Simon Troup then asks, "escrow seems fine if the company transfers
ownership without stopping trading or working. What if it were 6 months
cessation of business? Under these circumstances keys would not be
distributed as escrow would not take effect if receivers/insolvency
practitioners were actively pursuing a sale as releasing the keys would
seriously devalue the companies intellectual property." Although I think
this is just looking for exceptions, there is still a solution -- a
date-delimited patch. This is done with typical unrestricted software demos
and beta versions all the time. When the patch times out, the previous
system reverts. (If you're worried about hacks, they already exist. Life
isn't entirely safe.)

David Bailey's wonders "if subsequent purchasers of the company would
continue to be bound by any untether escrow that MakeMusic might establish
now." That is part of corporate credibility. You want the Finale asset to
become instantly valueless? Have the corporate purchaser invalidate the
license terms. He also offers, "I wouldn't be surprised to learn that the
corporate clients, such as Warner Brothers and Hal Leonard don't have to go
through the authentication process at all." A good question. Such a
corporate version would indicate the existence of a version already
prepared to meet the terms of untethering.

Daniel Wolf asks, "How would market analysts react, for example, if they
were to learn that the top of the line product of a small commerical
software firm was being boycotted by the top users pending changes (one of
which suggests a fundamental flaw in the product)?" And so we return to the
possibility of confronting Coda/MM (and Sibelius, for that matter)
publicly.
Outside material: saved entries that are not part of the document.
(** * git_sync.py: command execution and conflict resolution

    A shallow embedding of [src/git_sync.py]: the helper [run], the
    detection predicate [has_conflict_markers] and the line walk of
    [resolve_file], together with the properties the specification
    states about them.

    Conventions.
    - A Python [str] is a list of Unicode code points ([N]).  A file on
      disk is represented by the code points its UTF-8 bytes decode to;
      undecodable files (on which [read_text] raises before any line is
      looked at) are outside the model.
    - [lines[i]] is stdpp's list lookup [lines !! i]; an index out of range
      is Python's [IndexError].
    - The [while] loops are recursive functions with a step budget.  The
      entry points supply a budget of [length lines] steps and the
      development proves that this budget is never exhausted. *)

From Stdlib Require Import NArith String Ascii.
From Stdlib.Strings Require Import Byte.
From stdpp Require Import base tactics option list.

Local Open Scope N_scope.
Local Open Scope nat_scope.

(** ** Text *)

Module Text.

Definition char := N.
Definition str := list char.
(** A session is given a new StreamOutput, which may have spawned. *)
Lemma tidy_construct c s p so w w' (born : list child) :
  consistent w -> tidy w ->
  sessions w !! c = Some s -> streamOutput s = None -> connected s = true ->
  platform so = p ->
  heap w' = (heap w ++ [so])%list ->
  sessions w' = <[c := holding s p (length (heap w))]> (sessions w) ->
  procs w' = (procs w ++ born)%list ->
  (born = [] /\ ffmpeg so = None /\ isStreaming so = false /\
   streams w' = streams w
   \/
   (exists r, born = [new_child (length (heap w))
                        (streamUrl so ++ "/" ++ streamKey so) r]) /\
   ffmpeg so = Some (length (procs w)) /\ isStreaming so = true /\
   streams w' = JsMap.set p (length (heap w)) (streams w)) ->
  tidy w'.
Proof.
  intros Hcons [T1 T2 T3 T4 T5 T6 T7 T8 T9] Hc Hnone Hcon Hpl Hh Hs Hp Hcase.
  set (a := length (heap w)) in *.
  assert (Hclt : c < length (sessions w)) by (eapply lookup_lt_Some; exact Hc).
  assert (Hnew : heap w' !! a = Some so)
    by (rewrite Hh; apply list_lookup_middle; reflexivity).
  assert (Hold : forall a' x, heap w !! a' = Some x -> heap w' !! a' = Some x)
    by (intros a' x Hx; rewrite Hh; apply lookup_app_l_Some; exact Hx).
  assert (Holdlt : forall a' x, heap w !! a' = Some x -> a' <> a)
    by (intros a' x Hx; apply lookup_lt_Some in Hx; unfold a; lia).
  assert (Hheap : forall a' x, heap w' !! a' = Some x ->
            heap w !! a' = Some x \/ (a' = a /\ x = so)).
  { intros a' x Hx. rewrite Hh in Hx.
    apply lookup_app_Some in Hx as [Hx|[Hge Hx]]; [left; exact Hx|].
    right. destruct (a' - length (heap w)) eqn:E; simpl in Hx.
    - injection Hx as <-. split; [unfold a; lia | reflexivity].
    - rewrite lookup_nil in Hx. discriminate. }
  assert (Hsess : forall c' x, sessions w' !! c' = Some x ->
            (c' = c /\ x = holding s p a) \/ (c' <> c /\ sessions w !! c' = Some x)).
  { intros c' x Hx. rewrite Hs in Hx.
    apply list_lookup_insert_Some in Hx as [(-> & <- & _)|(Hne & Hx)]; auto. }
  assert (Hkeep : forall c' x a', sessions w !! c' = Some x ->
            streamOutput x = Some a' -> sessions w' !! c' = Some x).
  { intros c' x a' Hx Hso. rewrite Hs.
    rewrite list_lookup_insert_ne; [exact Hx|]. intros <-. congruence. }
  assert (Hhold : sessions w' !! c = Some (holding s p a))
    by (rewrite Hs; apply list_lookup_insert_eq; exact Hclt).
  assert (Hprocs : forall q x, procs w' !! q = Some x ->
            procs w !! q = Some x \/
            (q = length (procs w) /\
             exists r, x = new_child a (streamUrl so ++ "/" ++ streamKey so) r /\
                       ffmpeg so = Some (length (procs w)))).
  { intros q x Hx. rewrite Hp in Hx.
    apply lookup_app_Some in Hx as [Hx|[Hge Hx]]; [left; exact Hx|].
    right. destruct Hcase as [(-> & _)|((r & ->) & Hf & _)].
    - rewrite lookup_nil in Hx. discriminate.
    - destruct (q - length (procs w)) eqn:E; simpl in Hx.
      + injection Hx as <-. split; [lia|]. exists r. auto.
      + rewrite lookup_nil in Hx. discriminate. }
  split.
  - intros a' x Hx. destruct (Hheap a' x Hx) as [Hx0|[-> ->]].
    + exact (T1 a' x Hx0).
    + destruct Hcase as [(_ & -> & -> & _)|(_ & -> & -> & _)];
        split; congruence.
  - intros c' x a' Hx Hso. destruct (Hsess c' x Hx) as [[-> ->]|[_ Hx0]].
    + simpl in Hso. injection Hso as <-. exists so. auto.
    + destruct (T2 c' x a' Hx0 Hso) as (y & Hy & Hpy).
      exists y. split; [exact (Hold a' y Hy) | exact Hpy].
  - intros c1 c2 x1 x2 a' Hx1 Hx2 H1 H2.
    destruct (Hsess c1 x1 Hx1) as [[-> ->]|[Hn1 Hy1]];
      destruct (Hsess c2 x2 Hx2) as [[-> ->]|[Hn2 Hy2]].
    + reflexivity.
    + simpl in H1. injection H1 as <-.
      destruct (T2 c2 x2 a Hy2 H2) as (y & Hy & _). destruct (Holdlt a y Hy eq_refl).
    + simpl in H2. injection H2 as <-.
      destruct (T2 c1 x1 a Hy1 H1) as (y & Hy & _). destruct (Holdlt a y Hy eq_refl).
    + exact (T3 c1 c2 x1 x2 a' Hy1 Hy2 H1 H2).
  - intros a' x Hx. destruct (Hheap a' x Hx) as [Hx0|[-> ->]].
    + destruct (T4 a' x Hx0) as (c' & y & Hy & Hso).
      exists c', y. split; [exact (Hkeep c' y a' Hy Hso) | exact Hso].
    + exists c, (holding s p a). split; [exact Hhold | reflexivity].
  - intros k a' Hget.
    assert (Hentry : JsMap.get k (streams w) = Some a' \/ (k = p /\ a' = a)).
    { destruct Hcase as [(_ & _ & _ & Hm)|(_ & _ & _ & Hm)]; rewrite Hm in Hget.
      - left. exact Hget.
      - apply get_set_Some in Hget as [[<- ->]|[_ Hget]]; auto. }
    destruct Hentry as [Hget0|[-> ->]].
    + destruct (T5 k a' Hget0) as (c' & y & Hy & Hcy & Hso & Hpy).
      exists c', y. split; [exact (Hkeep c' y a' Hy Hso) | auto].
    + exists c, (holding s p a). split; [exact Hhold|]. simpl. auto.
  - intros q x Hx. destruct (Hprocs q x Hx) as [Hx0|(_ & r & -> & _)].
    + destruct (T6 q x Hx0) as (y & Hy & Hurl).
      exists y. split; [exact (Hold _ y Hy) | exact Hurl].
    + exists so. simpl. auto.
  - intros q1 q2 x1 x2 Hx1 Hx2 Hown.
    destruct (Hprocs q1 x1 Hx1) as [Hy1|(-> & r1 & -> & _)];
      destruct (Hprocs q2 x2 Hx2) as [Hy2|(-> & r2 & -> & _)].
    + exact (T7 q1 q2 x1 x2 Hy1 Hy2 Hown).
    + simpl in Hown. destruct (T6 q1 x1 Hy1) as (y & Hy & _).
      rewrite Hown in Hy. destruct (Holdlt a y Hy eq_refl).
    + simpl in Hown. destruct (T6 q2 x2 Hy2) as (y & Hy & _).
      rewrite <- Hown in Hy. destruct (Holdlt a y Hy eq_refl).
    + reflexivity.
  - intros a' x q ch Hx Hf Hch. destruct (Hheap a' x Hx) as [Hx0|[-> ->]].
    + destruct (child_owned w Hcons a' x q Hx0 Hf) as (ch0 & Hch0 & _).
      assert (Hch' : procs w' !! q = Some ch0)
        by (rewrite Hp; apply lookup_app_l_Some; exact Hch0).
      assert (ch = ch0) as -> by congruence.
      exact (T8 a' x q ch0 Hx0 Hf Hch0).
    + destruct (Hprocs q ch Hch) as [Hch0|(_ & r & -> & _)]; [|simpl; auto].
      destruct Hcase as [(_ & Hf' & _)|(_ & Hf' & _)]; [congruence|].
      rewrite Hf' in Hf. injection Hf as <-.
      apply lookup_lt_Some in Hch0. lia.
  - intros q x Hx. destruct (Hprocs q x Hx) as [Hx0|(_ & r & -> & _)].
    + exact (T9 q x Hx0).
    + left. reflexivity.
Qed.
A worthwhile challenge.

Linda Worsley makes my day. "Geeze the way things are going in the world I
may have to gather wood to burn for cooking and heating, buy a horse to
take me around, plant my own garden and keep a root cellar, etc." To which
I can only answer, Uh-oh. I cook with wood, have three horses, plant my own
garden, and keep a root cellar. On a more serious note, this anecdote: I
purchased Finale ten year ago after returning from living in Europe, the
first month of which was in Cologne. But I didn't get to see Cologne
because I spent the whole month at Clarence Barlow's kitchen table inking
parts to a long orchestral score. My wife said, "That's it! This is [EMAIL 
PROTECTED]&
ridiculous! First thing we do when we get back is put all this ^#$*#^* on
computer!"

Dennis

PS to Robert Patterson: Did you get my email and attached image about the
settings scrapbook problem I'm having?